Книга: Игры Немезиды
Назад: Глава 43 Алекс
Дальше: Глава 45 Амос

Глава 44
Наоми

Даже постоянное ускорение в одну g давалась ей нелегко.
Неотступная тяжесть двух g была медленной пыткой. Боль начиналась с нытья в коленях и пояснице, но скоро становилась острой, словно в суставы втыкали иглы. Наоми проверяла «Четземоку» по частям: проходила одну палубу и ложилась, дожидаясь, пока спадет боль, потом спускалась к следующей. Кисти рук и ступни болели сильнее, хотя отек уменьшался. Кашель не проходил, но и не усиливался.

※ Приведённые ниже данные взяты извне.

(** A left-to-right accumulation with wrap-around is the wrapped exact sum. *)
Lemma sum64_wrap l : sum64 l = wrap64 (sumZ l).
Proof. unfold sum64. change 0 with (wrap64 0) at 1. by rewrite foldl_add64. Qed.

(** ** Lists *)

(** [first_where p l]: the first element satisfying [p]. *)
Definition first_where {A} (p : A → bool) (l : list A) : option A := List.find p l.

Lemma first_where_Some {A} (p : A → bool) l x :
  first_where p l = Some x → x ∈ l ∧ p x.
Proof.
  intros H. apply find_some in H as [H1 H2].
  rewrite <- list_elem_of_In in H1. split; [done|by apply Is_true_true].
Qed.

Lemma first_where_None {A} (p : A → bool) l x :
  first_where p l = None → x ∈ l → p x = false.
Proof. intros H Hx. eapply find_none; [done|]. by apply list_elem_of_In. Qed.

(** ** Sorting by a Go [less] function *)

(** [sort.SliceStable] with comparison [less]: a stable merge sort for the
    relation "[b] need not come before [a]". *)
Definition sort_le {A} (less : A → A → bool) (a b : A) : Prop := less b a = false.

#[export] Instance sort_le_dec {A} (less : A → A → bool) a b :
  Decision (sort_le less a b).
Proof. unfold sort_le. apply _. Defined.

Definition sort_by {A} (less : A → A → bool) (l : list A) : list A :=
  merge_sort (sort_le less) l.

(** A strict weak order, the contract of the [less] argument. *)
Class StrictWeak {A} (less : A → A → bool) : Prop := {
  less_asym : ∀ a b, less a b = true → less b a = false;
  less_neg_trans : ∀ a b c, less b a = false → less c b = false → less c a = false;
}.

Lemma sort_by_Permutation {A} (less : A → A → bool) l : sort_by less l ≡ₚ l.
Proof. apply merge_sort_Permutation. Qed.

Section sort_by.
Context {A : Type} (less : A → A → bool) `{!StrictWeak less}.

#[local] Instance sort_le_total : Total (sort_le less).
Proof.
  intros a b. unfold sort_le. destruct (less b a) eqn:E; [right|by left].
  by apply less_asym.
Qed.

#[local] Instance sort_le_trans : Transitive (sort_le less).
Proof. intros a b c. unfold sort_le. apply less_neg_trans. Qed.

Lemma sort_by_sorted l : StronglySorted (sort_le less) (sort_by less l).
Proof. apply StronglySorted_merge_sort; apply _. Qed.

(** When no two distinct elements tie, the sorted permutation is unique, so
    neither the algorithm nor the input order can be observed. *)
Lemma sort_by_unique l1 l2 :
  (∀ a b, a ∈ l1 → b ∈ l1 → less a b = false → less b a = false → a = b) →
  l1 ≡ₚ l2 → StronglySorted (sort_le less) l2 → sort_by less l1 = l2.
Proof.
  intros Htie Hp Hs. apply (StronglySorted_unique_strong (sort_le less)).
  - intros a b Ha Hb H1 H2. apply Htie; [| |done..].
    + by rewrite sort_by_Permutation in Ha.
    + by rewrite Hp.
  - apply sort_by_sorted.
  - done.
  - by rewrite sort_by_Permutation.
Qed.
(* ===== verification/Calendar.v ===== *)
(** * Months

    The months of [time]: the month of an instant, the first of a month, and
    the [YYYY-MM] text. A date column is compared with the date of an instant in
    its location. *)

From Stdlib Require Import Ascii.
From S2P Require Import Prelude Golang.

(** The zone of the server: what is added to an instant to read its clock. *)
Class Location := { utc_offset : Time → Z }.

(** [t.Month()]. *)
Definition Month (t : Time) : Z :=
  let y := Year t in
  let day := t / Day - days_before_year y in
  1 + Z.of_nat (length (List.filter (λ k, days_before_month y (Z.of_nat k) <=? day) (seq 2 11))).

(** [time.Date(y, m, 1, ...)] and the same [AddDate(0, 1, 0)] later. *)
Definition first_of (y m : Z) : Time := DateUTC y m 1.
Definition first_of_next (y m : Z) : Time :=
  if m =? 12 then DateUTC (y + 1) 1 1 else DateUTC y (m + 1) 1.

(** [t.Format("2006-01")]. *)
Definition FormatMonth (y m : Z) : string := FormatPad 4 y +:+ "-" +:+ FormatPad 2 m.

(** [t.Day()]. *)
Definition DayOfMonth (t : Time) : Z :=
  let y := Year t in
  t / Day - days_before_year y - days_before_month y (Month t) + 1.

(** [t.Format("2006-01-02")] of a clock reading. *)
Definition FormatDate (t : Time) : string :=
  FormatMonth (Year t) (Month t) +:+ "-" +:+ FormatPad 2 (DayOfMonth t).

Section location.
Context {loc : Location}.

(** What the clock of the server reads at an instant, and its date. *)
Definition local (t : Time) : Time := t + utc_offset t.
Definition local_date (t : Time) : Time := TruncateDay (local t).

(** [Z07:00]. *)
Definition FormatZone (offset : Z) : string :=
  if offset =? 0 then "Z" else
  let minutes := Z.abs offset / (60 * Second) in
  (if offset <? 0 then "-" else "+") +:+ FormatPad 2 (minutes / 60) +:+ ":"
    +:+ FormatPad 2 (minutes mod 60).

(** [t.Format(time.RFC3339)] of an instant read from the store, which is in the
    zone of the server. *)
Definition FormatRFC3339 (t : Time) : string :=
  let s := local t mod Day / Second in
  FormatDate (local t) +:+ "T" +:+ FormatPad 2 (s / 3600) +:+ ":" +:+ FormatPad 2 (s / 60 mod 60)
    +:+ ":" +:+ FormatPad 2 (s mod 60) +:+ FormatZone (utc_offset t).

(** [time.Date(t.Year(), t.Month(), 1, ...)] in the zone of [t], and the same
    [AddDate(0, 1, 0)] later, as the dates the store compares with. *)
Definition monthFloor (t : Time) : Time := first_of (Year (local t)) (Month (local t)).
Definition monthEnd (t : Time) : Time := first_of_next (Year (local t)) (Month (local t)).
End location.

#[local] Instance tehran : Location := {| utc_offset _ := 12600 * Second |}.

Example FormatRFC3339_sample :
  FormatRFC3339 (DateUTC 2026 3 20 + 22 * Hour) = "2026-03-21T01:30:00+03:30".
Proof. vm_compute. reflexivity. Qed.

Example monthFloor_sample : monthFloor (DateUTC 2026 3 31 + 22 * Hour) = DateUTC 2026 4 1.
Proof. vm_compute. reflexivity. Qed.

Example Month_march : Month (DateUTC 2024 3 1) = 3 ∧ Month (DateUTC 2024 3 1 - Second) = 2 ∧
  Month (DateUTC 2025 12 31) = 12 ∧ Month (DateUTC 2026 1 1) = 1.
Proof. vm_compute. repeat split. Qed.

Example FormatMonth_sample : FormatMonth 2026 3 = "2026-03".
Proof. vm_compute. reflexivity. Qed.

Первым разочарованием стала отключенная автоматика управления. Наоми перепробовала несколько паролей: «Свободный Флот», «Марко Великий», «Филип» — но даже если один и подошел, не было надежды, что они отключили биометрический контроль допуска.
Шкафы у люка стояли открытые настежь и пустые. К трем оставшимся скафандрам с ранцами не было батарей и баллонов. Забрали и неприкосновенный запас. Наоми ждала, что из мастерской унесли инструменты, но оказалось, что там нет даже стеллажей, ящиков из шкафов и светодиодок из настенных светильников. Все амортизаторы вспороли, вывернув гель и прокладки на пол. Система подачи противоперегрузочного коктейля и емкости для него тоже исчезли. Вода осталась только в маневровых двигателях — чтобы можно было выбросить ее в виде перегретого пара из сопел на верхней стороне корабля. Из и ищи остались объедки в утилизаторах, еще не переработанные во что–нибудь питательное. По всем палубам висел запах плесневелого тряпья и гари, так что регенераторы воздуха, вероятно, работали без фильтров.
Наоми легла на палубу, опустив голову на руки и закрыв глаза. Корабль этот строился в расчете на «раз использовать, списать и получить страховку». Его трудовая жизнь начиналась с пренебрежения, а закончилась мародерством. Выдрали и вынесли даже панели и мониторы. Пожалуй, подарок Филипу в любом случае вышел бы дерьмовый. Палуба под ней дрожала — работающий двигатель вызывал резонанс по всему корпусу, а погасить его было нечем. Дышать становилось все труднее: перегрузка добавилась к последствиям прыжка в пустоте, после которого поврежденные легкие наполнились жидкостью.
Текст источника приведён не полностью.